SQL Statement Help - Select latest Order for each

2019-01-17 08:42发布

问题:

Say I have 2 tables: Customers and Orders. A Customer can have many Orders.

Now, I need to show any Customers with his latest Order. This means if a Customer has more than one Orders, show only the Order with the latest Entry Time.

This is how far I managed on my own:

SELECT a.*, b.Id
FROM Customer a INNER JOIN Order b ON b.CustomerID = a.Id
ORDER BY b.EntryTime DESC

This of course returns all Customers with one or more Orders, showing the latest Order first for each Customer, which is not what I wanted. My mind was stuck in a rut at this point, so I hope someone can point me in the right direction.

For some reason, I think I need to use the MAX syntax somewhere, but it just escapes me right now.

UPDATE: After going through a few answers here (there's a lot!), I realized I made a mistake: I meant any Customer with his latest record. That means if he does not have an Order, then I do not need to list him.

UPDATE2: Fixed my own SQL statement, which probably caused no end of confusion to others.

回答1:

I don't think you do want to use MAX() as you don't want to group the OrderID. What you need is a ordered sub query with a SELECT TOP 1.

select * 
from Customers inner join Orders 
on Customers.CustomerID = Orders.CustomerID
and OrderID = (SELECT TOP 1 subOrders.OrderID 
                    FROM Orders subOrders 
                    WHERE subOrders.CustomerID = Orders.CustomerID 
                    ORDER BY subOrders.OrderDate DESC)


回答2:

While I see that you've already accepted an answer, I think this one is a bit more intuitive:

select      a.*
           ,b.Id

from       customer a

inner join Order b
on         b.CustomerID = a.Id

where      b.EntryTime = ( select max(EntryTime)
                           from   Order
                           where  Id = b.Id
                         );

I would have to run something like this through an execution plan to see the difference in execution, but where the TOP function is done after-the-fact and that using "order by" can be expensive, I believe that using max(EntryTime) would be the best way to run this.



回答3:

Something like this should do it:

SELECT X.*, Y.LatestOrderId
FROM Customer X
LEFT JOIN (
  SELECT A.Customer, MAX(A.OrderID) LatestOrderId
  FROM Order A
  JOIN (
    SELECT Customer, MAX(EntryTime) MaxEntryTime FROM Order GROUP BY Customer
  ) B ON A.Customer = B.Customer AND A.EntryTime = B.MaxEntryTime
  GROUP BY Customer
) Y ON X.Customer = Y.Customer

This assumes that two orders for the same customer may have the same EntryTime, which is why MAX(OrderID) is used in subquery Y to ensure that it only occurs once per customer. The LEFT JOIN is used because you stated you wanted to show all customers - if they haven't got any orders, then the LatestOrderId will be NULL.

Hope this helps!

--

UPDATE :-) This shows only customers with orders:

SELECT A.Customer, MAX(A.OrderID) LatestOrderId
FROM Order A
JOIN (
  SELECT Customer, MAX(EntryTime) MaxEntryTime FROM Order GROUP BY Customer
) B ON A.Customer = B.Customer AND A.EntryTime = B.MaxEntryTime
GROUP BY Customer


回答4:

You can use a window function.

SELECT *
  FROM (SELECT a.*, b.*,
               ROW_NUMBER () OVER (PARTITION BY a.ID ORDER BY b.orderdate DESC,
                b.ID DESC) rn
          FROM customer a, ORDER b
         WHERE a.ID = b.custid)
 WHERE rn = 1

For each customer (a.id) it sorts all orders and discards everything but the latest. ORDER BY clause includes both order date and entry id, in case there are multiple orders on the same date.

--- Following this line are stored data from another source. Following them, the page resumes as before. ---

(** * An n-gram sentence generator: tokenizer, training and sampling

    Shallow embedding of [src/main.py]: the tokenizer [Corpus.tokenize], the
    corpus iterator, the training pass [NGramModel.init_ngram_dict], the
    sampling step [NGramModel.generate_token] and the generation loop
    [NGramModel.__call__]; and the preprocessing pass
    [Corpus.preprocess_book] with the line counter behind [Corpus.__len__].

    Conventions of the embedding.
    - A Python [str] is a [string]; its characters are [ascii] codes.  The
      whitespace and letter-case tables are Python's, restricted to code
      points below 128; other codes are ordinary characters.  The embedding
      is that of the code on ASCII text ([str.isascii]): a theorem whose
      conclusion would fail of the code on other text has that premise.
    - An [int] count is a [nat].  A probability is a [num], an instance of the
      class [Number] below: exact rationals ([Q]) or IEEE binary64 floats (the
      kernel's [float], which is what Python computes with).  What is said
      of the program is proved for every [Number] or for [binary64]; [Q] is
      the exact arithmetic that the specification compares it with.  The
      number a float stands for is read off its [spec_float], whose
      operations the kernel's axioms equate with the primitive ones.
    - A [dict] keeps its keys in insertion order.  The inner dictionaries,
      whose order decides which token a draw selects, are association lists
      with distinct keys ([odict]); the outer table, whose order is never
      observed, is a [gmap] keyed by the context tuple.
    - Both dictionaries are [defaultdict]s: reading a missing key inserts the
      default.  [generate_token] therefore returns the table it leaves behind
      together with its result.
    - [random.random()] is an argument: a generation run takes the list of the
      draws it will see, one per loop iteration, and answers [None] when the
      loop is still running after the last of them.  A run accepts any
      number as a draw; the draws that [random.random()] produces are the
      numbers of [unit_draw] over [Q] and the floats [k / 2^53] of
      [random_draw] in binary64.
    - The constants of [settings.py] are Section variables.
    - A character outside ASCII is the sequence of the bytes of its UTF-8
      encoding: the typographic quotation marks that [preprocess_book]
      replaces are three characters each.  The text is taken to hold no
      whitespace and no digit outside ASCII.
    - A text file read with [for line in f] is the list of its lines, each
      with its newline; a file that is written is the text written to it.
      Text mode leaves the line feed as the only line end. *)

From Stdlib Require Import Ascii String ZArith QArith Qpower Qround Lqa Uint63
  PrimFloat Floats.
From stdpp Require Import gmap strings list.

(** ** Python's string builtins, on ASCII text *)

Module Py.

Definition code (c : ascii) : nat := nat_of_ascii c.

(** [str.isspace] for one character. *)
Definition isspace (c : ascii) : bool :=
  let k := code c in
  ((9 <=? k)%nat && (k <=? 13)%nat) || ((28 <=? k)%nat && (k <=? 32)%nat).

Definition islower (c : ascii) : bool := (97 <=? code c)%nat && (code c <=? 122)%nat.
Definition isupper (c : ascii) : bool := (65 <=? code c)%nat && (code c <=? 90)%nat.

Definition toupper (c : ascii) : ascii :=
  if islower c then ascii_of_nat (code c - 32) else c.
Definition tolower (c : ascii) : ascii :=
  if isupper c then ascii_of_nat (code c + 32) else c.

(** [string.punctuation]; the double quote is character 34. *)
Definition punctuation : string :=
  "!" +:+ String (ascii_of_nat 34) "#$%&'()*+,-./:;<=>?@[\]^_`{|}~".

Fixpoint contains (c : ascii) (s : string) : bool :=
  match s with
  | EmptyString => false
  | String c' s' => Ascii.eqb c' c || contains c s'
  end.

(** [c in string.punctuation] for a character [c]. *)
Definition in_punctuation (c : ascii) : bool := contains c punctuation.

(** [token in set(string.punctuation)] for a whole string: the set holds
    the one-character strings. *)
Definition in_punctuation_set (token : string) : bool :=
  match token with
  | String c EmptyString => in_punctuation c
  | _ => false
  end.

(** [s[-1]], when [s] is not empty. *)
Fixpoint last_char (s : string) : option ascii :=
  match s with
  | EmptyString => None
  | String c s' =>
      match s' with
      | EmptyString => Some c
      | String _ _ => last_char s'
      end
  end.

(** [s[:-1]]. *)
Fixpoint drop_last (s : string) : string :=
  match s with
  | EmptyString => EmptyString
  | String c s' =>
      match s' with
      | EmptyString => EmptyString
      | String _ _ => String c (drop_last s')
      end
  end.

(** [str.split()] with no argument: the maximal runs of characters that
    are not whitespace.  [word] is the run being read. *)
Fixpoint split_from (word : string) (s : string) : list string :=
  match s with
  | EmptyString => if String.eqb word "" then [] else [word]
  | String c s' =>
      if isspace c
      then (if String.eqb word "" then split_from "" s'
            else word :: split_from "" s')
      else split_from (word +:+ String c "") s'
  end.

Definition split (s : string) : list string := split_from "" s.

(** [str.lower]. *)
Fixpoint lower (s : string) : string :=
  match s with
  | EmptyString => EmptyString
  | String c s' => String (tolower c) (lower s')
  end.

(** [str.title]: a letter that follows a letter is lowered, any other letter
    is raised. *)
Fixpoint title_from (previous_is_cased : bool) (s : string) : string :=
  match s with
  | EmptyString => EmptyString
  | String c s' =>
      if islower c
      then String (if previous_is_cased then c else toupper c) (title_from true s')
      else if isupper c
      then String (if previous_is_cased then tolower c else c) (title_from true s')
      else String c (title_from false s')
  end.

Definition title (s : string) : string := title_from false s.

(** [str.rstrip()] and [str.strip()]. *)
Fixpoint rstrip (s : string) : string :=
  match s with
  | EmptyString => EmptyString
  | String c s' =>
      match rstrip s' with
      | EmptyString => if isspace c then EmptyString else String c EmptyString
      | r => String c r
      end
  end.

Fixpoint lstrip (s : string) : string :=
  match s with
  | EmptyString => EmptyString
  | String c s' => if isspace c then lstrip s' else s
  end.

Definition strip (s : string) : string := lstrip (rstrip s).

(** [l[a:b]] for [0 <= a <= b]. *)
Definition slice {A} (l : list A) (a b : nat) : list A := take (b - a) (drop a l).

End Py.

(** ** Results of a call *)

(** A raised exception, by its message: the source raises the plain
    [Exception] class only. *)
Inductive exn : Type :=
  | Exception (msg : string).

Inductive outcome (A : Type) : Type :=
  | Returned (a : A)
  | Raised (e : exn).
Arguments Returned {A} a.
Arguments Raised {A} e.

(** The failure of [generate_token], [Exception('No token was generated')]:
    what the specification calls DataSparsityError. *)
Definition DataSparsityError : exn := Exception "No token was generated".

(** ** The tokenizer: [Corpus.tokenize] and [Corpus.__iter__] *)

Module Corpus.
Import Py.

Section Tokenizer.

Variable SENTENCE_END_CHARS : list ascii.
Variable SENTENCE_END_TOKEN : string.

(** [c in SENTENCE_END_CHARS]. *)
Definition in_sentence_end (c : ascii) : bool :=
  existsb (Ascii.eqb c) SENTENCE_END_CHARS.

(** The first [while] loop: punctuation is peeled off the front of the word,
    each character appended to [special_chars_before_word]. *)
Fixpoint strip_before (token : string) (special_chars_before_word : list string)
  : list string * string :=
  match token with
  | String c token' =>
      if in_punctuation c
      then strip_before token' (special_chars_before_word ++ [String c ""])
      else (special_chars_before_word, token)
  | EmptyString => (special_chars_before_word, token)
  end.

(** The second [while] loop: punctuation is peeled off the end of the word,
    each character appended to [special_chars_after_word] as it is removed,
    followed by the end marker when it ends a sentence.  Every iteration
    shortens [token] by one character: [fuel] is its length. *)
Fixpoint strip_after (fuel : nat) (token : string)
    (special_chars_after_word : list string) : list string * string :=
  match fuel, last_char token with
  | S fuel', Some c =>
      if in_punctuation c
      then strip_after fuel' (drop_last token)
             (special_chars_after_word ++ [String c ""]
                ++ (if in_sentence_end c then [SENTENCE_END_TOKEN] else []))
      else (special_chars_after_word, token)
  | _, _ => (special_chars_after_word, token)
  end.

(** One iteration of [for token in tokens]. *)
Definition tokenize_word (tokens_processed : list string) (token : string)
  : list string :=
  let '(special_chars_before_word, token) := strip_before token [] in
  let '(special_chars_after_word, token) :=
    strip_after (String.length token) token [] in
  tokens_processed ++ special_chars_before_word ++ [token]
    ++ special_chars_after_word.

Definition tokenize (str : string) : list string :=
  fold_left tokenize_word (split str) [].

(** The symbols one trailing punctuation character contributes. *)
Definition emit (c : ascii) : list string :=
  String c "" :: (if in_sentence_end c then [SENTENCE_END_TOKEN] else []).

(** A word core whose last character is no punctuation. *)
Definition ends_in_word_char (core : string) : Prop :=
  exists c, last_char core = Some c /\ in_punctuation c = false.

(** [Corpus.__iter__], over the lines of the processed files in order. *)
Definition iter (lines : list string) : list (list string) :=
  map (fun line => tokenize (lower line)) lines.

(** The test of [preprocess_book] that decides whether a line ends a
    sentence: [line.strip()[-1] in SENTENCE_END_CHARS]. *)
Definition ends_sentence (line : string) : bool :=
  match last_char (strip line) with
  | Some c => in_sentence_end c
  | None => false
  end.

End Tokenizer.

End Corpus.

(** ** Numbers and dictionaries *)

(** The arithmetic of the probabilities: [0.0], [+], the true division
    [count / total] of two [int]s, and [>=]. *)
Class Number (num : Type) : Type := {
  num_zero : num;
  num_add : num -> num -> num;
  true_div : nat -> nat -> num;
  num_ge : num -> num -> bool
}.

(** Exact rational arithmetic. *)
#[export] Instance exact : Number Q := {|
  num_zero := 0%Q;
  num_add := Qplus;
  true_div := fun c total => (inject_Z (Z.of_nat c) / inject_Z (Z.of_nat total))%Q;
  num_ge := fun a b => Qle_bool b a
|}.

(** [float(k)] for a count [k] (exact below [2^53]). *)
Definition float_of_nat (k : nat) : float :=
  PrimFloat.of_uint63 (Uint63.of_Z (Z.of_nat k)).

(** IEEE 754 binary64, Python's [float]. *)
#[export] Instance binary64 : Number float := {|
  num_zero := 0%float;
  num_add := PrimFloat.add;
  true_div := fun c total => PrimFloat.div (float_of_nat c) (float_of_nat total);
  num_ge := fun a b => PrimFloat.leb b a
|}.

(** A draw of [random.random()], as an exact number: one in [0, 1). *)
Definition unit_draw (p : Q) : Prop := (0 <= p < 1)%Q.

(** The draws of [random.random()] in binary64: the numbers [k / 2^53] for
    an integer [0 <= k < 2^53], each of them a float in [0, 1). *)
Definition random_value (k : Z) : float :=
  FloatOps.Z.ldexp (PrimFloat.of_uint63 (Uint63.of_Z k)) (-53)%Z.

Definition random_draw (p : float) : Prop :=
  exists k : Z, (0 <= k < 2 ^ 53)%Z /\ p = random_value k.

(** An insertion-ordered dictionary with [str] keys. *)
Abbreviation odict V := (list (string * V)).

Definition keys {V} (d : odict V) : list string := map fst d.
Definition values {V} (d : odict V) : list V := map snd d.

(** [d[key]] for a key that may be missing. *)
Fixpoint odict_get {V} (d : odict V) (key : string) : option V :=
  match d with
  | [] => None
  | (k, v) :: d' => if String.eqb k key then Some v else odict_get d' key
  end.

(** [d[key] += 1] on a [defaultdict(int)]: a new key goes last, with 1. *)
Fixpoint odict_incr (d : odict nat) (key : string) : odict nat :=
  match d with
  | [] => [(key, 1)]
  | (k, v) :: d' =>
      if String.eqb k key then (k, S v) :: d' else (k, v) :: odict_incr d' key
  end.

(** ** The model: [NGramModel] *)

Module NGramModel.
Import Py.

(** Predicates on the table of counts. [all_dicts P counts]: every inner
    dictionary satisfies [P]. *)
Definition all_dicts (P : odict nat -> Prop)
    (counts : gmap (list string) (odict nat)) : Prop :=
  forall context d, counts !! context = Some d -> P d.

(** The shape of an inner dictionary of counts: it is not empty, its keys
    are distinct and its counts positive. *)
Definition well_counted (d : odict nat) : Prop :=
  d ≠ [] /\ NoDup (keys d) /\ Forall (fun kv => 0 < kv.2) d.

(** Every context of the table of counts has [k] tokens. *)
Definition context_lengths (k : nat)
    (counts : gmap (list string) (odict nat)) : Prop :=
  forall context d, counts !! context = Some d -> length context = k.

(** [counted counts context word]: the table of counts has [word] as a key
    under [context]. *)
Definition counted (counts : gmap (list string) (odict nat))
    (context : list string) (word : string) : Prop :=
  exists d, counts !! context = Some d /\ word ∈ keys d.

Generally, window functions are much faster than any look-ups using MAX() on large number of records.



回答5:

SELECT Cust.*, Ord.*
FROM Customers cust INNER JOIN Orders ord ON cust.ID = ord.CustID
WHERE ord.OrderID = 
    (SELECT MAX(OrderID) FROM Orders WHERE Orders.CustID = cust.ID)


回答6:

Something like:

SELECT
  a.*
FROM
  Customer a
    INNER JOIN Order b
      ON a.OrderID = b.Id
        INNER JOIN (SELECT Id, max(EntryTime) as EntryTime FROM Order b GROUP BY Id) met
          ON
            b.EntryTime = met.EntryTime and b.Id = met.Id


回答7:

One approach that I haven't seen above yet:

SELECT
     C.*,
     O1.ID
FROM
     dbo.Customers C
INNER JOIN dbo.Orders O1 ON
     O1.CustomerID = C.ID
LEFT OUTER JOIN dbo.Orders O2 ON
     O2.CustomerID = C.ID AND
     O2.EntryTime > O1.EntryTime
WHERE
     O2.ID IS NULL

This (as well as the other solutions I believe) assumes that no two orders for the same customer can have the exact same entry time. If that's a concern then you would have to make a choice as to what determines which one is the "latest". If that's a concern post a comment and I can expand the query if needed to account for that.

The general approach of the query is to find the order for a customer where there is not another order for the same customer with a later date. It is then the latest order by definition. This approach often gives better performance then the use of derived tables or subqueries.



回答8:

This query is much faster than the accepted answer :

SELECT c.id as customer_id, 
    (SELECT co.id FROM customer_order co WHERE 
    co.customer_id=c.id 
    ORDER BY some_date_column DESC limit 1) as last_order_id
    FROM customer c